Winnie Wamuyu comes from a very poor village in the district of Nanyuki in Kenya. Her father left when she was young and her mother remarried. When Winnie was a grade nine student at Tigithi Secondary School, her mother told her to go to her neighbour’s house one night to pick up some paraffin. When Winnie arrived at the house, her neighbour locked her in the house for two weeks with the hope of getting her pregnant so she would be forced to marry him. He was twenty-eight; Winnie was thirteen. Winnie’s mother had arranged the whole thing.
What they did is illegal in Kenya. Girls must be sixteen years old before they can marry.
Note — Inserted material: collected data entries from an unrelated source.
Lemma well_formed_update st st' p s s' extra :
  well_formed st ->
  heap st !! p = Some s ->
  session_refs s' ⊆+ extra ++ session_refs s ->
  NoDup extra ->
  Forall (fun c : chan => (length (chans st) <= c < length (chans st'))%nat) extra ->
  (length (chans st) <= length (chans st'))%nat ->
  sessions (srv st') ⊆ sessions (srv st) ->
  heap st' = <[p := s']> (heap st) ->
  well_formed st'.
Proof.
  intros (Hlt & Hinj & Hnd & Hall) Es Hsub Hex Hnew Hlen Htbl Eh.
  pose proof (refs_insert _ _ _ _ _ Es Hsub) as Hrefs.
  unfold well_formed. rewrite Eh. split; [|split; [|split]].
  - intros id q Hq. rewrite length_insert.
    eapply Hlt, lookup_weaken; done.
  - intros id id' q Hq Hq'. eapply Hinj; eapply lookup_weaken; done.
  - eapply submseteq_NoDup; [done|]. apply NoDup_app. split; [done|]. split; [|done].
    intros c Hc Hc'.
    eapply Forall_forall in Hnew; [|done]. eapply Forall_forall in Hall; [|done].
    lia.
  - eapply submseteq_Forall; [done|]. apply Forall_app. split.
    + eapply Forall_impl; [done|]. simpl. lia.
    + eapply Forall_impl; [done|]. simpl. lia.
Qed.

Lemma chan_send_length c v ch ch' :
  chan_send c v ch = Done ch' -> length ch' = length ch.
Proof.
  unfold chan_send. destruct (ch !! c) as [rc|]; [|done].
  destruct (reply_closed rc); [done|]. destruct (received rc); [|done].
  intros [= <-]. apply length_insert.
Qed.

Lemma chan_close_length c ch ch' :
  chan_close c ch = Done ch' -> length ch' = length ch.
Proof.
  unfold chan_close. destruct (ch !! c) as [rc|]; [|done].
  destruct (reply_closed rc); [done|]. intros [= <-]. apply length_insert.
Qed.

Lemma drain_response_refs body session ch go session' ch' :
  drain_response body session ch = Done (go, session', ch') ->
  length ch' = length ch /\ session_refs session' ⊆+ session_refs session.
Proof.
  unfold drain_response, session_refs.
  destruct (PendingRequest session) as [pending|] eqn:Ep;
    [|intros [= _ <- <-]; by rewrite Ep].
  destruct (ReadResponse body (Request_HTTP pending)) as [resp|err].
  - intros (ch1 & Hs & (ch2 & Hc & [= _ <- <-])%bind_Done)%bind_Done.
    split.
    + by rewrite (chan_close_length _ _ _ Hc), (chan_send_length _ _ _ _ Hs).
    + simpl. apply submseteq_skips_l, submseteq_nil_l.
  - intros (ch1 & Hs & [= _ <- <-])%bind_Done.
    split; [by rewrite (chan_send_length _ _ _ _ Hs)|]. by rewrite Ep.
Qed.

Lemma bind_session_well_formed uuid r st sessionID p st1 :
  bind_session uuid r st = (sessionID, p, st1) ->
  well_formed st -> well_formed st1.
Proof.
  intros Eb (Hlt & Hinj & Hnd & Hall).
  destruct (bind_session_cases uuid r st) as [(p' & Ep & Eb')|[Ep Eb']];
    rewrite Eb' in Eb; injection Eb as <- <- <-.
  - split; [|split; [|split]]; simpl; try done.
    + intros id q. rewrite sessions_doInit_Do. apply Hlt.
    + intros id id' q. rewrite !sessions_doInit_Do. apply Hinj.
  - split; [|split; [|split]]; simpl.
    + intros id q. rewrite sessions_doInit_Do, length_app. simpl.
      intros [[_ <-]|[_ Hq%Hlt]]%lookup_insert_Some; lia.
    + intros id id' q. rewrite !sessions_doInit_Do.
      intros [[<- <-]|[Hne Hq]]%lookup_insert_Some
             [[<- Hq']|[Hne' Hq']]%lookup_insert_Some; try done.
      * apply Hlt in Hq'. lia.
      * apply Hlt in Hq. lia.
      * by eapply Hinj.
    + rewrite fmap_app, concat_app. simpl. by rewrite !app_nil_r.
    + rewrite fmap_app, concat_app. simpl. by rewrite !app_nil_r.
Qed.

Lemma poll_locked_well_formed sessionID p r st b st' :
  poll_locked sessionID p r st = Done (b, st') ->
  well_formed st -> well_formed st'.
Proof.
  intros (session & go & session' & ch & Es & _ & Hd & Esrv & Ech & _ & Hheap)
           %poll_locked_Done Hwf.
  apply drain_response_refs in Hd as [Hlen Hsub].
  assert (forall x, session_refs x = session_refs session' ->
                    heap st' = <[p := x]> (heap st) -> well_formed st') as Hup.
  { intros x Ex Eh.
    apply (well_formed_update st st' p session x []); try done.
    - by rewrite Ex.
    - constructor.
    - rewrite Ech, Hlen. lia.
    - by rewrite Esrv. }
  destruct Hheap as [(_ & _ & Eh)|[(_ & bad & _ & _ & Eh)|(_ & ? & ? & _ & _ & Eh)]];
    (eapply Hup; [|exact Eh]; done).
Qed.

Lemma step_well_formed e st st' :
  step e st = Done st' -> well_formed st -> well_formed st'.
Proof.
  intros Hstep Hwf.
  assert (forall p s s' w,
            heap st !! p = Some s ->
            session_refs s' ⊆+ session_refs s ->
            length (chans w) = length (chans st) ->
            sessions (srv w) ⊆ sessions (srv st) ->
            heap w = <[p := s']> (heap st) -> well_formed w) as Hsame.
  { intros p s s' w Es Hsub Hlen Htbl Eh.
    apply (well_formed_update st w p s s' []); try done.
    - constructor.
    - lia. }
  destruct e as [q r|q|q|uuid r|sessionID q r|tf k]; simpl in Hstep.
  - (* an originator enters RoundTrip *)
    apply fmap_snd_Done in Hstep as (res & Hstep). unfold submit in Hstep.
    apply bind_Done in Hstep as (session & Es%deref_Done & Hstep).
    apply bind_Done in Hstep as ([[res' s1] ch] & Hrt & [= _ <-]).
    unfold RoundTrip in Hrt. destruct (closed session).
    { injection Hrt as _ <- <-. by apply (Hsame q session session). }
    destruct (requests_closed (Requests session)); [done|].
    injection Hrt as _ <- <-.
    eapply (well_formed_update st _ q session _ [length (chans st)] Hwf Es);
      [| | | | |reflexivity].
    + unfold session_refs. simpl. rewrite fmap_app. simpl.
      apply Permutation_submseteq.
      rewrite <- (assoc (++)). simpl. by rewrite <- Permutation_middle.
    + apply NoDup_singleton.
    + simpl. rewrite length_app. simpl. constructor; [lia|constructor].
    + simpl. rewrite length_app. lia.
    + done.
  - (* Close *)
    unfold close_session in Hstep.
    apply bind_Done in Hstep as (session & Es%deref_Done & Hstep).
    apply bind_Done in Hstep as (s1 & [_ ->]%Close_Done & [= <-]).
    apply (Hsame q session
             (set_Requests {| senders := []; requests_closed := true |}
                (set_closed true session))); try done.
    unfold session_refs. simpl. by apply submseteq_inserts_l.
  - (* the idle timer *)
    apply bind_Done in Hstep as (session0 & _ & Hstep).
    destruct (closer session0) as [t|]; [|by injection Hstep as <-].
    destruct (sessions (srv st) !! timer_sessionID t) as [p|] eqn:Et.
    + destruct (closer_fires_Done _ _ _ _ Et Hstep) as (session & Es & ->).
      apply (Hsame p session
               (set_Requests {| senders := []; requests_closed := true |}
                  (set_closed true session))); try done.
      * unfold session_refs. simpl. by apply submseteq_inserts_l.
      * simpl. apply delete_subseteq.
    + unfold closer_fires in Hstep. rewrite Et in Hstep. by injection Hstep as <-.
  - (* a poll up to its select *)
    apply fmap_snd_Done in Hstep as (b & Hstep).
    apply poll_begin_Done in Hstep as (sessionID & p' & st1 & Eb & Hstep).
    eapply poll_locked_well_formed; [done|].
    by eapply bind_session_well_formed.
  - (* a poll that waited for the lock *)
    apply fmap_snd_Done in Hstep as (b & Hstep).
    by eapply poll_locked_well_formed.
  - (* a select *)
    apply fmap_snd_Done in Hstep as (resp & Hstep). unfold poll_select in Hstep.
    apply bind_Done in Hstep as (session & Es%deref_Done & Hstep).
    destruct (select_case tf (Requests session)) as [|req rest|] eqn:Esel.
    + injection Hstep as _ <-.
      by apply (Hsame (sel_session k) session (set_handlerMu false session)).
    + apply select_case_request in Esel.
      destruct (Request_Write (Request_HTTP req)) as [written [err|]].
      * apply bind_Done in Hstep as (ch1 & Hsend & [= _ <-]).
        apply (Hsame (sel_session k) session
                 (set_handlerMu false (set_Requests rest session))); try done.
        -- unfold session_refs. simpl. rewrite Esel. simpl.
           by apply submseteq_cons.
        -- simpl. by rewrite (chan_send_length _ _ _ _ Hsend).
      * injection Hstep as _ <-.
        apply (Hsame (sel_session k) session
                 (set_handlerMu false
                    (set_PendingRequest (Some req) (set_Requests rest session))));
          try done.
        unfold session_refs. simpl. rewrite Esel. simpl.
        rewrite <- Permutation_middle, app_nil_r.
        by apply submseteq_skip, submseteq_inserts_r.
    + injection Hstep as _ <-.
      by apply (Hsame (sel_session k) session (set_handlerMu false session)).
Qed.
(** X5.  Only the text after the last colon of a name counts: a namespace
    prefix, whatever it is, does not change the normalized name of a
    non-empty colon-free name. *)
Theorem convert_type_name_drops_namespace (ns name : string) :
  nonempty name = true ->
  PyStr.contains name ":" = false ->
  _convert_type_name (ns ++ ":" ++ name) = _convert_type_name name.
Proof.
  intros Hne Hcolon. unfold _convert_type_name at 1.
  assert (E1 : nonempty (ns ++ ":" ++ name) = true) by now destruct ns.
  assert (E2 : PyStr.contains (ns ++ ":" ++ name) ":" = true).
  { rewrite !contains_append1. cbn. apply orb_true_r. }
  rewrite E1, E2. cbn [negb].
  change (ns ++ ":" ++ name) with (ns ++ String ":" name).
  rewrite split_on_app, last_app_nonempty by apply split_on_nonempty.
  rewrite contains_char in Hcolon. rewrite (split_on_absent ":" name Hcolon).
  cbn [last]. unfold _convert_type_name.
  rewrite Hne, contains_char, Hcolon. reflexivity.
Qed.

Lemma convert_type_name_drops_namespace_witness :
  _convert_type_name ("xs:tns" ++ ":" ++ "string3-5")
  = _convert_type_name "string3-5".
Proof.
  apply (convert_type_name_drops_namespace "xs:tns" "string3-5");
    reflexivity.
Defined.

(** X6.  On ASCII names the normalizer is case-insensitive: two such
    names with the same lower-cased form get the same normalized name. *)
Theorem convert_type_name_ignores_case (a b : string) :
  PyStr.isascii a = true ->
  PyStr.isascii b = true ->
  PyStr.lower a = PyStr.lower b ->
  _convert_type_name a = _convert_type_name b.
Proof.
  intros _ _ H. rewrite <- (convert_type_name_lower a),
    <- (convert_type_name_lower b). now rewrite H.
Qed.

Lemma convert_type_name_ignores_case_witness :
  _convert_type_name "ORD_set" = _convert_type_name "ord_SET".
Proof.
  apply (convert_type_name_ignores_case "ORD_set" "ord_SET"); reflexivity.
Defined.
Fixpoint tokensOf {A : Type} (l : list (ascii + A)) : list A :=
  match l with
  | [] => []
  | inl _ :: l' => tokensOf l'
  | inr a :: l' => a :: tokensOf l'
  end.

Fixpoint rebuild {A : Type} (g : A -> string) (l : list (ascii + A)) : string :=
  match l with
  | [] => EmptyString
  | inl c :: l' => String c (rebuild g l')
  | inr a :: l' => g a +:+ rebuild g l'
  end.

(** The longest prefix without the character [c]. *)
Fixpoint upTo (c : ascii) (s : string) : string :=
  match s with
  | EmptyString => EmptyString
  | String a t => if Ascii.eqb a c then EmptyString else String a (upTo c t)
  end.

(** The text between [open] at the head of [t] and the first closing
    bracket after it, when that text is not empty, with the number of
    characters up to and including the closing bracket. *)
Definition bracketed (open t : string) : option (string * nat) :=
  if JsString.startsWith open t then
    let rest := JsString.drop (JsString.len open) t in
    let w := upTo (JsString.lit "]") rest in
    if JsString.truthy w && JsString.startsWith "]" (JsString.drop (JsString.len w) rest)
    then Some (w, JsString.len open + JsString.len w + 1)
    else None
  else None.

(** A recogniser that gives the text of the token in place of its value. *)
Definition spanText {A : Type} (span : string -> option (A * nat)) (t : string)
    : option (string * nat) :=
  match span t with
  | Some (_, n) => Some (JsString.take n t, n)
  | None => None
  end.

(** One character. *)
Definition charSpan (c : ascii) (t : string) : option (unit * nat) :=
  match t with
  | String a _ => if Ascii.eqb a c then Some (tt, 1) else None
  | EmptyString => None
  end.

(** One character of a list. *)
Definition classSpan (l : list ascii) (t : string) : option (unit * nat) :=
  match t with
  | String a _ => if inClass l a then Some (tt, 1) else None
  | EmptyString => None
  end.

(** Whether a suffix of [s] satisfies [lang], and [s] with its longest
    suffix that satisfies [lang] replaced by [r]. *)
Fixpoint someSuffix (lang : string -> bool) (s : string) : bool :=
  lang s ||
  match s with
  | String _ t => someSuffix lang t
  | EmptyString => false
  end.

Fixpoint replaceSuffix (lang : string -> bool) (r : string) (s : string) : string :=
  if lang s then r
  else
    match s with
    | String c t => String c (replaceSuffix lang r t)
    | EmptyString => EmptyString
    end.

Definition isRouteFileSuffix (t : string) : bool :=
  String.eqb t ".ts" || String.eqb t ".js".

Definition isTestFileSuffix (t : string) : bool :=
  String.eqb t ".test.ts" || String.eqb t ".test.js" ||
  String.eqb t ".spec.ts" || String.eqb t ".spec.js".

(** Every backslash turned into a separator. *)
Fixpoint slashed (s : string) : string :=
  match s with
  | EmptyString => EmptyString
  | String c t =>
      String (if Ascii.eqb c (JsString.lit "\") then JsString.lit "/" else c) (slashed t)
  end.

(** The file names that [isValidRouteFile] accepts. *)
Definition routeFileName (fileName : string) : bool :=
  (JsString.endsWith ".ts" fileName || JsString.endsWith ".js" fileName)
  && negb (JsString.endsWith ".test.ts" fileName || JsString.endsWith ".test.js" fileName
           || JsString.endsWith ".spec.ts" fileName || JsString.endsWith ".spec.js" fileName)
  && negb (JsString.startsWith "_" fileName)
  && negb (JsString.startsWith "." fileName && (3 <? JsString.len fileName)%nat).

(** A rule is satisfied when its parameter has a value (a property of
    the parameters, or a member that they inherit), the value, if it is
    a single string, passes the pattern of the rule, and the predicate
    of the rule returns [true] on it. *)
Definition satisfied (params : RouteParams) (entry : string * ParamValidation.t) : Prop :=
  match property params (fst entry) with
  | None => False
  | Some value =>
      match ParamValidation.pattern (snd entry), value with
      | Some test, Own (Str v) => test v = true
      | _, _ => True
      end
      /\ match ParamValidation.validator (snd entry) with
         | Some f => f value = Normal true
         | None => True
         end
  end.

(** ** Routes made of segments

    A route pattern as the documentation of the repository writes them:
    segments behind separators, each a literal text, a parameter
    [[name]] or a spread [[...name]]. *)
Inductive Segment : Type :=
| Lit (text : string)
| Param (name : string)
| Spread (name : string).

Definition isNot (x : string) (c : ascii) : bool := negb (Ascii.eqb c (JsString.lit x)).

Definition isWord (c : ascii) : bool :=
  isLetter c || isDigit c || Ascii.eqb c (JsString.lit "_").

Definition isLitChar (c : ascii) : bool :=
  isWord c || Ascii.eqb c (JsString.lit "-") || Ascii.eqb c (JsString.lit ".").

(** A literal is not empty and is made of letters, digits, [_], [-] and
    [.]; a name is not empty and is made of letters, digits and [_]. *)
Definition wellFormed (seg : Segment) : bool :=
  match seg with
  | Lit w => JsString.truthy w && allChars isLitChar w
  | Param n | Spread n => JsString.truthy n && allChars isWord n
  end.

Fixpoint routeBy (f : Segment -> string) (segs : list Segment) : string :=
  match segs with
  | [] => EmptyString
  | seg :: segs' => "/" +:+ f seg +:+ routeBy f segs'
  end.

Definition renderSegment (seg : Segment) : string :=
  match seg with
  | Lit w => w
  | Param n => "[" +:+ n +:+ "]"
  | Spread n => "[..." +:+ n +:+ "]"
  end.

Definition renderRoute (segs : list Segment) : string := routeBy renderSegment segs.

(** The route after the spreads have been converted. *)
Definition spreadSegment (seg : Segment) : string :=
  match seg with
  | Spread n => ":" +:+ n +:+ "(.*)"
  | _ => renderSegment seg
  end.

(** The pattern for path-to-regexp. *)
Definition honoSegment (seg : Segment) : string :=
  match seg with
  | Lit w => w
  | Param n => ":" +:+ n
  | Spread n => ":" +:+ n +:+ "(.*)"
  end.

Definition renderHono (segs : list Segment) : string := routeBy honoSegment segs.

Definition segmentNames (seg : Segment) : list string :=
  match seg with
  | Lit _ => []
  | Param n | Spread n => [n]
  end.

Definition names (segs : list Segment) : list string := flat_map segmentNames segs.

Definition isSpread (seg : Segment) : bool :=
  match seg with
  | Spread _ => true
  | _ => false
  end.

Definition kindOf (segs : list Segment) : RouteType :=
  if existsb isSpread segs then variableSegments
  else
    match names segs with
    | [] => simple
    | [_] => singleParam
    | _ => nested
    end.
John Muchiri, the principal of Tigithi Secondary School, is the hero of this story. He noticed that Winnie was absent and asked a student where she was. He was told she had married an older man.
Muchiri was furious. He immediately called the police and went to the house. He pulled Winnie out but did not want to send her back to her mother so he used his own money to pay for her board at his school until he could find a donor. The neighbour was not punished because the justice system in Kenya is slow and onerous so John Muchiri and the policeman quietly threatened the man and left it at that.
PA-MOJA founder, Gillian Laprairie, who was working in Kenya at the time, heard Winnie’s story. She came to Langley Fine Arts School to appeal for funds; thus, Winnie became the first recipient of bursury funds raised by Langley Fine Arts School.
Now without a mother or father, Winnie continued her studies. In grade ten, her grades slipped and she began to skip school. John Muchiri was uncompromising. He told her she was expelled from his school permanently. She stayed with relatives and came crying to the school every day, begging to be let back in. He refused. Her relatives came and pleaded for him to reconsider. He told them she would never be a student at his school again.
John made Winnie wait for six weeks before he finally let her back in with the condition that this was her only chance – the next decision would be final.
When John tells the story, he laughs and says “Winnie will never know how much I cared about her and prayed for her success every day. She thinks I’m just a mean old principal.”
Winnie is now 26 years old. She graduated from Kenyatta University with a degree in computer studies. She is also a proud mother of a 2 year old son, Travis.